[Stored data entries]
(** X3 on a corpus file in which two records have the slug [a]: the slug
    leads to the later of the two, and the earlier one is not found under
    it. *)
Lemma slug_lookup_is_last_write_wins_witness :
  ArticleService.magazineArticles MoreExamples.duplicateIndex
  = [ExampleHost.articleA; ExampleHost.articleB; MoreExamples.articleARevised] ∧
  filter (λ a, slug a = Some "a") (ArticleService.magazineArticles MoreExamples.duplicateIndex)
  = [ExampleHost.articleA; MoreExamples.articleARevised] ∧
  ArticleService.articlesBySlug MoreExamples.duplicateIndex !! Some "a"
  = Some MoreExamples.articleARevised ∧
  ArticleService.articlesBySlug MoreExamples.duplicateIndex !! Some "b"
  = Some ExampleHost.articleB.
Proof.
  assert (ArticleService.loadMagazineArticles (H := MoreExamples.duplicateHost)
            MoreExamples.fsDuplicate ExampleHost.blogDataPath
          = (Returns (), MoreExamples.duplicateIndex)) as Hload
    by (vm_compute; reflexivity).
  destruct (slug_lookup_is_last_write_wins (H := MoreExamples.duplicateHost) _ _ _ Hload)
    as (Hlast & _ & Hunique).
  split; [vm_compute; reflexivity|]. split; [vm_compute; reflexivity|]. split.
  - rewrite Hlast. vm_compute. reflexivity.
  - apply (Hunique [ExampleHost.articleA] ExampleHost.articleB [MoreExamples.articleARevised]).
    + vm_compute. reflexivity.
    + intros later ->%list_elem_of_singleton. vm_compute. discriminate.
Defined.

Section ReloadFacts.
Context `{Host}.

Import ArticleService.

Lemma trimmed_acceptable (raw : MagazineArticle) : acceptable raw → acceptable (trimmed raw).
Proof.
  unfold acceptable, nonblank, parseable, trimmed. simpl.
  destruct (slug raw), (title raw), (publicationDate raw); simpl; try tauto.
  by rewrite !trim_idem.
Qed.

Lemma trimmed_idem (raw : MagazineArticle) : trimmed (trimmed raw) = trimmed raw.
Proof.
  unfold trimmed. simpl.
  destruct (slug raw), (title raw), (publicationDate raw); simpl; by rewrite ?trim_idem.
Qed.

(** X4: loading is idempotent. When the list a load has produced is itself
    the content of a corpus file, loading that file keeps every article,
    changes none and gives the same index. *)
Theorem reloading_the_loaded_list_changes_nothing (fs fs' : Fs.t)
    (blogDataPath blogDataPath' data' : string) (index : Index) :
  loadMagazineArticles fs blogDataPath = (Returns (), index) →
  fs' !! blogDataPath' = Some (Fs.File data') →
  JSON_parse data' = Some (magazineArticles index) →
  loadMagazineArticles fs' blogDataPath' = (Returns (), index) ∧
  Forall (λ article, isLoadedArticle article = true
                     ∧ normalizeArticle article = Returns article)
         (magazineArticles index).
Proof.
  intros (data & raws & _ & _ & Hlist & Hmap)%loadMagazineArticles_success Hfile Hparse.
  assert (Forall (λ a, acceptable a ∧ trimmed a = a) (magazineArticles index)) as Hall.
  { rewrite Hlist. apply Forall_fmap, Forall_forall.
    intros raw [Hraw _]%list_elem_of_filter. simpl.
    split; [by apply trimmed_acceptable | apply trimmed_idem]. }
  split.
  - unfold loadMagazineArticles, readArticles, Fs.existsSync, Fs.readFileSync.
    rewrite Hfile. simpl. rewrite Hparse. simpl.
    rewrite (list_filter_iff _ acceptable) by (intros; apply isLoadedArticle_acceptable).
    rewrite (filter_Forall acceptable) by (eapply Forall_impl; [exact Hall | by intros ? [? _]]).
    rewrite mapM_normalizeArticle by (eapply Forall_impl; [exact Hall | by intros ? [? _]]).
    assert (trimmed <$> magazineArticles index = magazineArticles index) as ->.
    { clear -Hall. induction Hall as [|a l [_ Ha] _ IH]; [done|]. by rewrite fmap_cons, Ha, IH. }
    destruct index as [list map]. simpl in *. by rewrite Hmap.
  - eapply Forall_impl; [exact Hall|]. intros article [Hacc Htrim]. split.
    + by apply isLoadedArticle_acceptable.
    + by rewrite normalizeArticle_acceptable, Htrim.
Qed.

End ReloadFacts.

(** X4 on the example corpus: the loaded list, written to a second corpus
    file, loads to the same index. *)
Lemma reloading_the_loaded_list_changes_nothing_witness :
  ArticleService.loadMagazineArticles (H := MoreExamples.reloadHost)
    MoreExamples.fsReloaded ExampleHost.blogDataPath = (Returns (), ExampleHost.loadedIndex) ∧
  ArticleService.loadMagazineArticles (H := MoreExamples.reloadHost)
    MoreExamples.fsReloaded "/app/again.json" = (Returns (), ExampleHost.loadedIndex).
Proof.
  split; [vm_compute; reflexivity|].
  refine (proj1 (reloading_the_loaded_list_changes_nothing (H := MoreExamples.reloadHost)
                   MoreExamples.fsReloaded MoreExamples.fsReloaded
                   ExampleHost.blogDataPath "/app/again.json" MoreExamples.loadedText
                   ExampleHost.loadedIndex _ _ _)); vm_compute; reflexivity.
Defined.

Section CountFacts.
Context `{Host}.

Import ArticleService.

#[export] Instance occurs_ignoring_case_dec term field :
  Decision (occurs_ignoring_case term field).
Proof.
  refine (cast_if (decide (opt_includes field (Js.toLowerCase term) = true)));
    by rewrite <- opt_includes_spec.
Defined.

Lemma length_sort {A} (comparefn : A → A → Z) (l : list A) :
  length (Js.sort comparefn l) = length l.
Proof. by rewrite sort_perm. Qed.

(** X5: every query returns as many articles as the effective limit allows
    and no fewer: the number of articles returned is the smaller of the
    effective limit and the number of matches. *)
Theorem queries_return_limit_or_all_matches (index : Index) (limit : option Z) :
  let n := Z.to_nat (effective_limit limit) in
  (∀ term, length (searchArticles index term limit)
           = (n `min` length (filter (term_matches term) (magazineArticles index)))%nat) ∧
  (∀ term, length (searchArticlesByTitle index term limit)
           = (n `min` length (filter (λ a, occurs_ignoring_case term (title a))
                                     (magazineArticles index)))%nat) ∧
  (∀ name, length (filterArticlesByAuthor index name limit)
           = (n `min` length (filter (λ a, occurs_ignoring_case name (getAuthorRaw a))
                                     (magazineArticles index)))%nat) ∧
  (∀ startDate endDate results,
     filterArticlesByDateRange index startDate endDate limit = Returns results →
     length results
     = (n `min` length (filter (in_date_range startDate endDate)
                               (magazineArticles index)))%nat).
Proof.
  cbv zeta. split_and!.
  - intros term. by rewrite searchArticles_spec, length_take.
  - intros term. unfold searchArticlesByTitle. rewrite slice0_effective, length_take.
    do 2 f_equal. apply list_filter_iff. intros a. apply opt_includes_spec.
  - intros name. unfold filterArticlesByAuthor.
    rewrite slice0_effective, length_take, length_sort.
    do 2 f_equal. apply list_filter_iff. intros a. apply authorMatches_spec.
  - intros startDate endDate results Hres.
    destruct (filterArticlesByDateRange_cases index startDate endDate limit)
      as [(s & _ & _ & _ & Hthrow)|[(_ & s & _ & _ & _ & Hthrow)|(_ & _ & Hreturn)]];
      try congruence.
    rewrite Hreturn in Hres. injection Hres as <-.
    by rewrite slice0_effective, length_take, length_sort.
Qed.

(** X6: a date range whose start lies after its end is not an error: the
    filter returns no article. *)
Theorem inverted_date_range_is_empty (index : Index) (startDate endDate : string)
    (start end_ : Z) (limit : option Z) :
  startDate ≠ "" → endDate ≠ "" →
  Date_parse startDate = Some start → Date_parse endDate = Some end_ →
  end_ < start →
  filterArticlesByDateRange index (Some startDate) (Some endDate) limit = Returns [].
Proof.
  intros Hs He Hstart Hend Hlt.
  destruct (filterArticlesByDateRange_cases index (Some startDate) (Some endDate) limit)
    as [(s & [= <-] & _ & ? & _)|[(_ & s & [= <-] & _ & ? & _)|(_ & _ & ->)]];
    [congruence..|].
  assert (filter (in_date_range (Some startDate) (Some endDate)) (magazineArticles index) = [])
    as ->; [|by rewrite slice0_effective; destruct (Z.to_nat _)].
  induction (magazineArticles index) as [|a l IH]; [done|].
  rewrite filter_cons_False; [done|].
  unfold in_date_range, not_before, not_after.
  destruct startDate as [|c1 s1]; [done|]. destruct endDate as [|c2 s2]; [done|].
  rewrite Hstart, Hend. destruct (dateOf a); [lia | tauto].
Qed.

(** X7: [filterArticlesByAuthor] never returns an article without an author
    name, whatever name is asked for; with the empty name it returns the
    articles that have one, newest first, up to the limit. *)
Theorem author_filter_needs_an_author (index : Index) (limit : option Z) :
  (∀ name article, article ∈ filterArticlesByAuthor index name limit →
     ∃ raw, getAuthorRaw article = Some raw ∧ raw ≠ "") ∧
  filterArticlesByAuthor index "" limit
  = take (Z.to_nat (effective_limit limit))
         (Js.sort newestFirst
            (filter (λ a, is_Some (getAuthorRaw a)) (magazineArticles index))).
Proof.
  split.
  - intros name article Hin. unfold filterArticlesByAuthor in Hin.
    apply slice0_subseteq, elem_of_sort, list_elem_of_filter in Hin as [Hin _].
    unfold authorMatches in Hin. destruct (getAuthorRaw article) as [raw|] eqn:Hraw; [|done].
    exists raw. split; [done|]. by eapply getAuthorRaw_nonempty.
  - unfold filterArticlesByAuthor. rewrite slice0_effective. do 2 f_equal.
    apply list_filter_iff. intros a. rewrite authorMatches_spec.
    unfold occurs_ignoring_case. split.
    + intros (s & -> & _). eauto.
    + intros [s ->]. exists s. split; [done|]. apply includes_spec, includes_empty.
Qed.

● Required action
Among the entries above, copy exactly only the lines starting with the one containing "assert (trimmed <$>" and going through the one containing "MoreExamples.fsReloaded MoreExamples.fsReloaded", both ends included.

● Exercise solution
    assert (trimmed <$> magazineArticles index = magazineArticles index) as ->.
    { clear -Hall. induction Hall as [|a l [_ Ha] _ IH]; [done|]. by rewrite fmap_cons, Ha, IH. }
    destruct index as [list map]. simpl in *. by rewrite Hmap.
  - eapply Forall_impl; [exact Hall|]. intros article [Hacc Htrim]. split.
    + by apply isLoadedArticle_acceptable.
    + by rewrite normalizeArticle_acceptable, Htrim.
Qed.

End ReloadFacts.

(** X4 on the example corpus: the loaded list, written to a second corpus
    file, loads to the same index. *)
Lemma reloading_the_loaded_list_changes_nothing_witness :
  ArticleService.loadMagazineArticles (H := MoreExamples.reloadHost)
    MoreExamples.fsReloaded ExampleHost.blogDataPath = (Returns (), ExampleHost.loadedIndex) ∧
  ArticleService.loadMagazineArticles (H := MoreExamples.reloadHost)
    MoreExamples.fsReloaded "/app/again.json" = (Returns (), ExampleHost.loadedIndex).
Proof.
  split; [vm_compute; reflexivity|].
  refine (proj1 (reloading_the_loaded_list_changes_nothing (H := MoreExamples.reloadHost)
                   MoreExamples.fsReloaded MoreExamples.fsReloaded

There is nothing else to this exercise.